We started our trip on Friday 🙂 the day was beautiful and the temperature was just right!
We started pretty much at ground level and climbed up to the top of this here mountain. We camped at the top the first day and then Saturday we hiked down a little way to the priest shelter and then all the way back to the car.
From the path near the car the sign says that the shelter is 4.8 miles. My fitbit said it was much farther (although there is some question of it’s accuracy while I am climbing because stride length is vastly shortened and I also use my arms with hiking poles. the fitbit sits on my collar line and may be affected by my arm movements. More experiments are necessary to determine the truth)

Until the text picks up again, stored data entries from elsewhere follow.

(* ===== verification/SabErrors.v ===== *)
(** * SabErrors: the terminal errors of a slot, load by load

    [stubTerminalError] ([lib/vgi-sab-ring.js]), [vgi_wasm_slot_terminal_error] and
    the end of [vgi_wasm_slot_read] ([lib/js-stubs.js]) read the terminal lanes of a
    slot without a reservation, while the threads of [SabRing] store to them.  Here
    every load is a step of a reader of its own, next to the steps of the channel.

    Readers are numbered, and each is one call.  The file shows what the second look
    at the state is good for: a snapshot that is not rejected is the error that was
    reported for its claim, whatever is released and opened meanwhile, as long as a
    worker reports an error while its claim is open.  [SabFacts.terminal_errors_may_mix]
    shows that it is not enough without the last condition. *)
From S2P Require Import Prelude WasmModule SabRing SabChannel SabOrder SabFacts.
From stdpp Require Import base tactics list relations functions.
From Stdlib Require Import ZArith Lia.
Open Scope Z_scope.

(** ** Readers *)

(** Where a reader is: in [stubTerminalError] ([T_]), or after the [ringRead] of
    [vgi_wasm_slot_read] that returned 0 ([A_]).  The claim of a finished call is the one it
    found; 0 when it did not get that far. *)
Inductive Rpc :=
| T_features
| T_claim
| T_token (claim : Z)
| T_code (claim : Z)
| T_detail (claim code : Z)
| T_state (claim code detail : Z)
| T_again (claim code detail : Z)
| T_done (claim : Z) (r : option (Z * Z))
| A_features
| A_claim
| A_token
| A_state (token : Z)
| A_done (claim result : Z).

(** After the [ringRead] of [vgi_wasm_slot_read] that returned 0. *)
Definition announce_step (features : bool) (s : Slot) (p : Rpc) : Rpc :=
  match p with
  | A_features => if features then A_claim else A_done 0 0
  | A_claim => if ctl s SLOT_STATE =? 0 then A_done 0 0 else A_token
  | A_token => A_state (ctl s TERMINAL_CLAIM)
  | A_state token => if token =? ctl s SLOT_STATE then A_done token SAB_TERMINAL_ERROR else A_done 0 0
  | _ => p
  end.

(** One load of a slot. *)
Definition read_step (features : bool) (s : Slot) (p : Rpc) : Rpc :=
  match p with
  | T_features => if features then T_claim else T_done 0 None
  | T_claim => if ctl s SLOT_STATE =? 0 then T_done 0 None else T_token (ctl s SLOT_STATE)
  | T_token c => if ctl s TERMINAL_CLAIM =? c then T_code c else T_done c None
  | T_code c => T_detail c (ctl s TERMINAL_CODE)
  | T_detail c code => T_state c code (ctl s TERMINAL_DETAIL)
  | T_state c code detail => if ctl s SLOT_STATE =? c then T_again c code detail else T_done c None
  | T_again c code detail => T_done c (if ctl s TERMINAL_CLAIM =? c then Some (code, detail) else None)
  | _ => announce_step features s p
  end.

Record Reader := { r_slot : nat; r_pc : Rpc }.

(** A channel and the calls that read its terminal lanes. *)
Record Observed := { channel : Channel; readers : nat -> option Reader }.

Definition with_channel (c : Channel) (o : Observed) : Observed := {| channel := c; readers := readers o |}.
Definition with_reader (k : nat) (r : Reader) (o : Observed) : Observed :=
  {| channel := channel o; readers := <[k := Some r]> (readers o) |}.

Section Readers.
Context (n_slots : nat) (cap : Z) (features : bool).

(** The error reported for a claim. *)
Context (errs : Z -> option (Z * Z)).

(** A worker stores to the lanes of an error only while its claim is open. *)
Definition in_time (c : Channel) (i : nat) : bool :=
  match pc (threads c i), kind (threads c i) with
  | Error_stores (_ :: _), Worker claim => ctl (slots c (at_slot (threads c i))) SLOT_STATE =? claim
  | _, _ => true
  end.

Most of the path was much more steep than this. I don’t really have many pictures of the path because I was trying to climb and I was saving my battery for pictures at the top and on the way down.
My fitbit says we climbed 213 flights of stairs or roughly 2,130 feet. This appears to be accurate. Reports of elevation change are from 2000-3000 feet.
This was the view of the fog from my hammock. I didn’t get a good pic that *really* detailed the fog because it was just my cell phone.
This is a fairly typical set up for our hammocks. The tarp spreads on both sides and stakes down to help keep us warm. We stack the youngest and my hammock so that we can share one tarp.
Waiting for the kids to get up. I love the trees and the mountain air and I always feel so pretty when I get up when we are camping. I don’t smell very good but you can’t smell pictures 😉
The girl doesn’t really like to be in the woods. She doesn’t have the same “early morning camping hair” that I do and it upsets her!
We got up and made a fabulous breakfast. Well the boy did. And Chris loved watching him. .
She likes the fire 🙂
We walked out to the overlook and shot some pictures.
The breeze started blowing and I couldn’t help but lift up my face and take it in. The sun shining on my face and the breeze on my hair. That’s heaven to me 🙂
We had to go down (fitbit said coming back up was about 20 flights of stairs) to get to the priest shelter.
Chris likes to climb a lot 🙂
I tried to get on the roof for a neat family photo. But I don’t climb as well as they do.
Try two. Not at all successful.
He put me on his shoulders and lifted me up to the roof line. Â I couldn’t figure out how to get up further.
Reading the log book at the shelter. All of the shelters on the AT have log book. This one is set up a lot like a confessional because the shelter is called the priest. Some of the entries were very funny. Many people confessed to killing a lot of ants and black flies.
This was one of the overlooks on the way down.
So on the way up we had been warned about a “downed tree” on the trail that was a marker for a bees nest. We had come through this area after dark and I didn’t know that bees are NOT nocturnal so I didn’t believe that this was the tree that we were warned about. I went to step over the crack and continue down the path and it was like I had stepped into a horror movie. The mental image I had when they started swarming was that of when the mini ships descended from the mother ship in independence day. It felt like that Jeff Daniels movie arachnophobia…. but with bees instead of spiders.
I started getting stung and I tried to back up and get away from the bees but I tripped and fell. I finally managed to get up and start running back up the trail. I dropped my bag and hiking poles and just started running. I was screaming like a mad woman. The bees were stuck in my shirt and stinging me through my sweater so I ripped it off and was swinging it around my head to get the bees away.
They finally stopped stinging me. Or I got far enough away. Or something. I didn’t realize until the swelling went down that I had been stung at LEAST 23 times.
I took these right after I had been stung. I counted 7 stings on my forehead and cheeks. You can’t really see the swelling yet. But my face went totally numb.
I am highly allergic to bees. So when it first happened I took five benedryl. I had to walk the remaining ~3 miles to our car. Luckily I had someone who could drive us home. I wanted to lay down and die. My face went numb and I was having difficulty breathing. I knew that I had to keep moving because if I didn’t then I would not make it to the car.
I ended up taking more benedryl when I got to the car. And more when I got home. I have been taking benedryl around the clock and am contemplating calling the doc to get some prednisone.
I am a big ball of itchy. And I can’t help but scratch. The spots just keep getting bigger. And they ITCH!!!!!
It was a fun hike (well until the bees) and I intend to do it again. Especially now that I know where the bees are and how to avoid them.